The entries below contain a line with "(1 <= top_k)%Z -> length" and a line with "least one, never". Quote exactly those two lines and all lines between them.

Segment Start: RECORD EXTRACTS

(** X19. For [top_k >= 1] neither retrieval method raises. With
    results they return one citation for each result, in rank order, with
    the source, the chunk id and the score of that result; one context
    part for each result, numbered from 1 and joined by the delimiter; and
    [retrieve_with_chunks] one chunk record for each result. *)
Theorem retrieval_lists_every_result (self : FAISSVectorStore vector)
    (query : pystr) (top_k : Z) :
  (1 <= top_k)%Z ->
  exists results,
    search encode l2sqr self query top_k = Ok results
    /\ retrieve encode l2sqr self query top_k
       = Ok (match results with
             | [] => (sentinel, [])
             | _ =>
                 (join delimiter
                    (map (fun it => context_part (fst it) (fst (snd it)))
                         (enumerate 1 results)),
                  map cite results)
             end)
    /\ retrieve_with_chunks encode l2sqr self query top_k
       = Ok (match results with
             | [] => ([], sentinel, [])
             | _ =>
                 (map (fun r => chunk_view (fst r)
                                  (round53 (1 / round53 (1 + snd r))))
                      results,
                  join delimiter
                    (map (fun it => context_part (fst it) (fst (snd it)))
                         (enumerate 1 results)),
                  map cite results)
             end).
Proof.
  intros Hk. destruct (search_distances self query Hk)
    as (results & Hs & Hd).
  exists results. split; [exact Hs|].
  unfold retrieve, retrieve_with_chunks. rewrite Hs. cbn [bind].
  destruct results as [|r results]; [split; reflexivity|].
  rewrite (retrieve_loop Hd), (chunks_loop Hd). cbn [bind fst snd app].
  split; reflexivity.
Qed.

End RetrievalMore.

Lemma relevance_text_shape_witness :
  exists s,
    Retrieval.score (1 # 3) = Ok s /\ length (format_2f s) = 4%nat.
Proof.
  destruct (@relevance_text_shape (1 # 3)) as (s & Hs & Hl & _).
  - unfold Qle. simpl. lia.
  - exists s. split; assumption.
Defined.

Lemma retrieval_lists_every_result_witness :
  exists results,
    VectorStore.search length_encode square_distance sample_store
      (lit "xxxxx") 2 = Ok results
    /\ Retrieval.retrieve length_encode square_distance sample_store
         (lit "xxxxx") 2
       = Ok (match results with
             | [] => (Retrieval.sentinel, [])
             | _ =>
                 (join Retrieval.delimiter
                    (map (fun it => Retrieval.context_part (fst it)
                                      (fst (snd it)))
                         (enumerate 1 results)),
                  map cite results)
             end).
Proof.
  destruct (@retrieval_lists_every_result Q length_encode square_distance
              length_encode_length square_distance_nonneg sample_store
              (lit "xxxxx") 2) as (results & Hs & Hr & _); [lia|].
  exists results. split; assumption.
Defined.

(** ** The routes and the upload loop *)

Section RoutesMore.

Import VectorStore Retrieval Api.

Variable vector : Type.
Variable encode : list pystr -> list vector.
Variable l2sqr : vector -> vector -> float.

Hypothesis encode_length : forall texts, length (encode texts) = length texts.

Lemma search_aligned_count (self : FAISSVectorStore vector) query top_k :
  (1 <= top_k)%Z -> length (metadata self) = length (index self) ->
  exists results,
    search encode l2sqr self query top_k = Ok results
    /\ Z.of_nat (length results) = Z.min top_k (ntotal self).
Proof.
  intros Hk Hlen.
  destruct (query_vector encode encode_length query) as [qv Hq].
  destruct (Z.eq_dec (ntotal self) 0) as [Hz|Hnz].
  - exists []. rewrite search_empty by assumption.
    split; [reflexivity | simpl; lia].
  - destruct (@knn_spec _ l2sqr (index self) (Z.min top_k (ntotal self)) qv
                (knn_row self Hnz Hk)) as (Hrow & _ & _ & Hscan & _).
    destruct (collect_aligned l2sqr self qv _ Hlen Hscan)
      as (results & labels & Hr & _ & Hd & _).
    exists results.
    rewrite (@search_row _ encode l2sqr self query top_k qv Hq Hnz Hk), Hr.
    split; [reflexivity|].
    rewrite <- Hrow, <- (length_map snd results), Hd, length_map.
    reflexivity.
Qed.

(** X20. The [/retrieve] route refuses an empty index with status 400.
    On an index that is not empty, with as many records as vectors, for
    [top_k >= 1] and distances that are not negative, it answers with the
    query, [min(top_k, ntotal)] chunk records and as many citations: at
    least one, never the sentinel of an empty result. *)
Theorem retrieve_route_answers (vs : FAISSVectorStore vector)
    (query : pystr) (top_k : Z) :
  (ntotal vs = 0%Z ->
   Routes.retrieve encode l2sqr vs query top_k
   = Raise (HTTPException 400 (lit "Index is empty.")))
  /\ (ntotal vs <> 0%Z -> (1 <= top_k)%Z ->
      length (metadata vs) = length (index vs) ->
      (forall a b, (0 <= l2sqr a b)%Q) ->
      exists resp,
        Routes.retrieve encode l2sqr vs query top_k = Ok resp
        /\ Routes.query_echo resp = query
        /\ Z.of_nat (length (Routes.top_chunks resp))
           = Z.min top_k (ntotal vs)
        /\ length (Routes.citations resp)
           = length (Routes.top_chunks resp)
        /\ Routes.top_chunks resp <> []).
Proof.
  split.
  - intros Hz. unfold Routes.retrieve, get_stats. cbn [total_chunks].
    now rewrite Hz.
  - intros Hnz Hk Hlen Hnonneg.
    destruct (search_aligned_count vs query Hk Hlen)
      as (results & Hs & Hcount).
    destruct (@search_distances _ encode l2sqr encode_length Hnonneg vs query
                top_k Hk)
      as (results' & Hs' & Hd).
    assert (results' = results) by congruence. subst results'.
    unfold Routes.retrieve, get_stats. cbn [total_chunks].
    destruct (Z.eqb_spec (ntotal vs) 0); [contradiction|].
    unfold retrieve_with_chunks. rewrite Hs. cbn [bind].
    destruct results as [|r results];
      [unfold ntotal in *; simpl in Hcount; lia|].
    rewrite (chunks_loop Hd). cbn [bind app].
    eexists. split; [reflexivity|].
    cbn [Routes.query_echo Routes.top_chunks Routes.citations].
    rewrite !length_map.
    repeat split; [exact Hcount | discriminate].
Qed.

(** X21. An upload of a supported type that was written at its path
    and loaded, with at most 50 characters of text after white-space
    normalisation (an empty document among them), is refused by the
    [/ingest] route with status 400, and the store and its files stay as
    they are. *)
Theorem ingest_refuses_short_documents (ingestor : DocumentIngestor)
    (vs : FAISSVectorStore vector) (disk : Disk vector)
    (written : pystr -> result unit) (loaded : result pystr)
    (upload_name contents : pystr) (u : unit) :
  endswith upload_name (lit ".pdf") || endswith upload_name (lit ".txt")
  = true ->
  written (join_data upload_name) = Ok u ->
  loaded = Ok contents ->
  (len (join [space] (split contents)) <= 50)%Z ->
  ingest encode ingestor vs disk written loaded upload_name
  = (vs, disk, Raise (HTTPException 400 (lit "No extractable text"))).
Proof.
  intros Hext Hw Hl Hshort. unfold ingest. rewrite Hext, Hw, Hl.
  cbn [negb]. rewrite process_document_file_loaded.
  rewrite process_document_supported by exact Hext.
  replace (chunk_text ingestor contents) with (@nil pystr); [reflexivity|].
  symmetry. rewrite chunk_text_windows.
  apply flat_map_nil. intros i _. now apply emitted_short.
Qed.

End RoutesMore.

Section UploadMore.

Import VectorStore Api App.

Variable vector : Type.
Variable encode : list pystr -> list vector.
Variable ingestor : DocumentIngestor.
Variable chat_id : pystr.






End UploadMore.

Section TitleMore.

Import App.

(** X23. The title made from the first question has at most 43
    characters, begins as the question does for its first 40 characters,
    and is the question itself when that has at most 40 characters. *)
Theorem display_title_bounded (query : pystr) :
  (len (display_title query) <= 43)%Z
  /\ firstn 40 (display_title query) = firstn 40 query
  /\ ((len query <= 40)%Z -> display_title query = query).
Proof.
  unfold display_title, len.
  destruct (Z.ltb_spec 40 (Z.of_nat (length query))) as [Hlong|Hshort].
  - change (slice query 0 40) with (slice query 0 (0 + 40)).
    rewrite slice_window by lia.
    change (Z.to_nat 0) with 0%nat. change (Z.to_nat 40) with 40%nat.
    cbn [skipn]. unfold pystr, codepoint in *.
    assert (Hl : length (firstn 40 query) = 40%nat)
      by (rewrite length_firstn; lia).
    split; [rewrite length_app, Hl; simpl; lia|].
    split; [|lia].
    rewrite firstn_app, Hl, firstn_firstn. simpl. now rewrite app_nil_r.
  - split; [lia|]. split; reflexivity.
Qed.

End TitleMore.

Lemma retrieve_route_answers_witness :
  exists resp,
    Routes.retrieve length_encode square_distance sample_store
      (lit "xxxxx") 10 = Ok resp
    /\ length (Routes.top_chunks resp) = 3%nat.
Proof.
  destruct (@retrieve_route_answers Q length_encode square_distance
              length_encode_length sample_store (lit "xxxxx") 10)
    as (_ & H).
  destruct H as (resp & Hr & _ & Hc & _).
  - vm_compute. discriminate.
  - lia.
  - reflexivity.
  - apply square_distance_nonneg.
  - exists resp. split; [exact Hr|].
    change (Z.min 10 (VectorStore.ntotal sample_store)) with 3%Z in Hc. lia.
Defined.

Lemma ingest_refuses_short_documents_witness :
  Api.ingest length_encode default_ingestor sample_store
    (VectorStore.no_files Q) flat_data_dir (Ok (lit "  see   above "))
    (lit "note.txt")
  = (sample_store, VectorStore.no_files Q,
     Raise (HTTPException 400 (lit "No extractable text"))).
Proof.
  apply (@ingest_refuses_short_documents Q length_encode default_ingestor
           sample_store (VectorStore.no_files Q) flat_data_dir
           (Ok (lit "  see   above ")) (lit "note.txt")
           (lit "  see   above ") tt).
  - reflexivity.
  - reflexivity.
  - reflexivity.
  - vm_compute. discriminate.
Defined.


Lemma display_title_bounded_witness :
  App.display_title (lit "What is the vacation policy?")
  = lit "What is the vacation policy?".
Proof.
  apply (@display_title_bounded (lit "What is the vacation policy?")).
  vm_compute. discriminate.
Defined.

Segment End: RECORD EXTRACTS

TASK RESPONSE>
  (1 <= top_k)%Z -> length (metadata self) = length (index self) ->
  exists results,
    search encode l2sqr self query top_k = Ok results
    /\ Z.of_nat (length results) = Z.min top_k (ntotal self).
Proof.
  intros Hk Hlen.
  destruct (query_vector encode encode_length query) as [qv Hq].
  destruct (Z.eq_dec (ntotal self) 0) as [Hz|Hnz].
  - exists []. rewrite search_empty by assumption.
    split; [reflexivity | simpl; lia].
  - destruct (@knn_spec _ l2sqr (index self) (Z.min top_k (ntotal self)) qv
                (knn_row self Hnz Hk)) as (Hrow & _ & _ & Hscan & _).
    destruct (collect_aligned l2sqr self qv _ Hlen Hscan)
      as (results & labels & Hr & _ & Hd & _).
    exists results.
    rewrite (@search_row _ encode l2sqr self query top_k qv Hq Hnz Hk), Hr.
    split; [reflexivity|].
    rewrite <- Hrow, <- (length_map snd results), Hd, length_map.
    reflexivity.
Qed.

(** X20. The [/retrieve] route refuses an empty index with status 400.
    On an index that is not empty, with as many records as vectors, for
    [top_k >= 1] and distances that are not negative, it answers with the
    query, [min(top_k, ntotal)] chunk records and as many citations: at
    least one, never the sentinel of an empty result. *)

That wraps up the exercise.